--- REQUIREMENT ---
Lines before the one containing "is there when" are left out. Retype that line and the rest through the end of the material exactly.

--- INPUT MATERIAL ---
+++

(** The component while it is mounted: its index, and whether [onClose]
    was called. *)
Record View : Type := { currentIndex : index; closed : bool }.

(** [handleKeyDown] (lines 127-131). *)
Definition handleKeyDown (images : list LightboxImage) (e : key) (v : View) : View :=
  match e with
  | Escape => {| currentIndex := currentIndex v; closed := true |}
  | ArrowRight =>
      {| currentIndex := handleNext images (currentIndex v); closed := closed v |}
  | ArrowLeft =>
      {| currentIndex := handlePrev images (currentIndex v); closed := closed v |}
  | OtherKey => v
  end.

(** Mounting with [initialIndex] (line 111). *)
Definition mount (initialIndex : Z) : View :=
  {| currentIndex := Some initialIndex; closed := false |}.

(** [handleCopyPrompt] (lines 159-166): what is written to the clipboard,
    if anything. *)
Definition handleCopyPrompt (images : list LightboxImage) (currentIndex : index)
    : option jsstring :=
  match currentImage images currentIndex with
  | Some img =>
      match prompt img with
      | Some (c :: p) => Some (c :: p)
      | _ => None
      end
  | None => None
  end.

End Lightbox.

(** ** The rest of the page component ([src/unnamed/part_000]) *)

Module Page.

Import GeminiService App Runtime.

Definition setModelMode (v : ModelMode) (st : AppState) : AppState :=
  {| modelMode := v; hasApiKey := hasApiKey st;
     originalImage := originalImage st; generatedImages := generatedImages st;
     isObjectRotationOnly := isObjectRotationOnly st;
     selectedStyle := selectedStyle st; selectedRatio := selectedRatio st;
     isLoading := isLoading st; status := status st; error := error st |}.

Definition setIsObjectRotationOnly (v : bool) (st : AppState) : AppState :=
  {| modelMode := modelMode st; hasApiKey := hasApiKey st;
     originalImage := originalImage st; generatedImages := generatedImages st;
     isObjectRotationOnly := v;
     selectedStyle := selectedStyle st; selectedRatio := selectedRatio st;
     isLoading := isLoading st; status := status st; error := error st |}.

Definition setSelectedStyle (v : jsstring) (st : AppState) : AppState :=
  {| modelMode := modelMode st; hasApiKey := hasApiKey st;
     originalImage := originalImage st; generatedImages := generatedImages st;
     isObjectRotationOnly := isObjectRotationOnly st;
     selectedStyle := v; selectedRatio := selectedRatio st;
     isLoading := isLoading st; status := status st; error := error st |}.

Definition setSelectedRatio (v : jsstring) (st : AppState) : AppState :=
  {| modelMode := modelMode st; hasApiKey := hasApiKey st;
     originalImage := originalImage st; generatedImages := generatedImages st;
     isObjectRotationOnly := isObjectRotationOnly st;
     selectedStyle := selectedStyle st; selectedRatio := v;
     isLoading := isLoading st; status := status st; error := error st |}.

(** The state of the first render (the [useState] defaults, lines 23-40). *)
Definition mounted : AppState :=
  {| modelMode := standard; hasApiKey := false;
     originalImage := None; generatedImages := [];
     isObjectRotationOnly := false;
     selectedStyle := js "Realistic"; selectedRatio := js "1:1";
     isLoading := false; status := []; error := [] |}.

(** [checkApiKey] (lines 46-55): [studio] is what
    [window.aistudio.hasSelectedApiKey()] answers, when it exists. *)
Definition checkApiKey (studio : option bool) (st : AppState) : AppState :=
  match studio with
  | Some hasKey => setHasApiKey hasKey st
  | None => setHasApiKey true st
  end.

(** [handleSelectKey] (lines 57-68). *)
Inductive keySelection : Type := NoStudio | KeySelected | KeySelectionFailed.

Definition handleSelectKey (selection : keySelection) (st : AppState) : AppState :=
  match selection with
  | NoStudio => st
  | KeySelected => setHasApiKey true st
  | KeySelectionFailed => setError (js "Failed to select API key. Please try again.") st
  end.

(** [!originalImage]: [null] and the empty string are falsy. *)
Definition noOriginal (st : AppState) : bool :=
  match originalImage st with
  | Some (_ :: _) => false
  | _ => true
  end.

(** The state variables a run never writes. *)
Definition sameSettings (a b : AppState) : Prop :=
  originalImage a = originalImage b
  /\ modelMode a = modelMode b
  /\ isObjectRotationOnly a = isObjectRotationOnly b
  /\ selectedStyle a = selectedStyle b
  /\ selectedRatio a = selectedRatio b.

(** Lines 208-209. *)
Definition isFinished (st : AppState) : bool :=
  negb (isLoading st) && (length (generatedImages st) =? 3)%nat.

Definition isProModeLocked (st : AppState) : bool :=
  match modelMode st with
  | pro => negb (hasApiKey st)
  | standard => false
  end.

(** What the render offers (lines 272, 325-334, 424-431): the file input
    is there when the page is not locked and has no original image, and it
    is enabled when the page is not loading; the Reset and download buttons
    are there when the page is not locked and the run is finished. *)
Definition uploadEnabled (st : AppState) : bool :=
  negb (isProModeLocked st) && noOriginal st && negb (isLoading st).

Definition resetOffered (st : AppState) : bool :=
  negb (isProModeLocked st) && isFinished st.

(** [lightboxImages] (lines 177-186). *)
Fixpoint views (idx : nat) (imgs : list GeneratedImage) : list Lightbox.LightboxImage :=
  match imgs with
  | [] => []
  | img :: rest =>
      {| Lightbox.src := src img;
         Lightbox.label := js "View " ++ showNat (idx + 1);
         Lightbox.prompt := Some (prompt img) |} :: views (S idx) rest
  end.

+++

--- RESULT OF THE TASK ---
    is there when the page is not locked and has no original image, and it
    is enabled when the page is not loading; the Reset and download buttons
    are there when the page is not locked and the run is finished. *)
Definition uploadEnabled (st : AppState) : bool :=
  negb (isProModeLocked st) && noOriginal st && negb (isLoading st).

Definition resetOffered (st : AppState) : bool :=
  negb (isProModeLocked st) && isFinished st.

(** [lightboxImages] (lines 177-186). *)
Fixpoint views (idx : nat) (imgs : list GeneratedImage) : list Lightbox.LightboxImage :=
  match imgs with
  | [] => []
  | img :: rest =>
      {| Lightbox.src := src img;
         Lightbox.label := js "View " ++ showNat (idx + 1);
         Lightbox.prompt := Some (prompt img) |} :: views (S idx) rest
  end.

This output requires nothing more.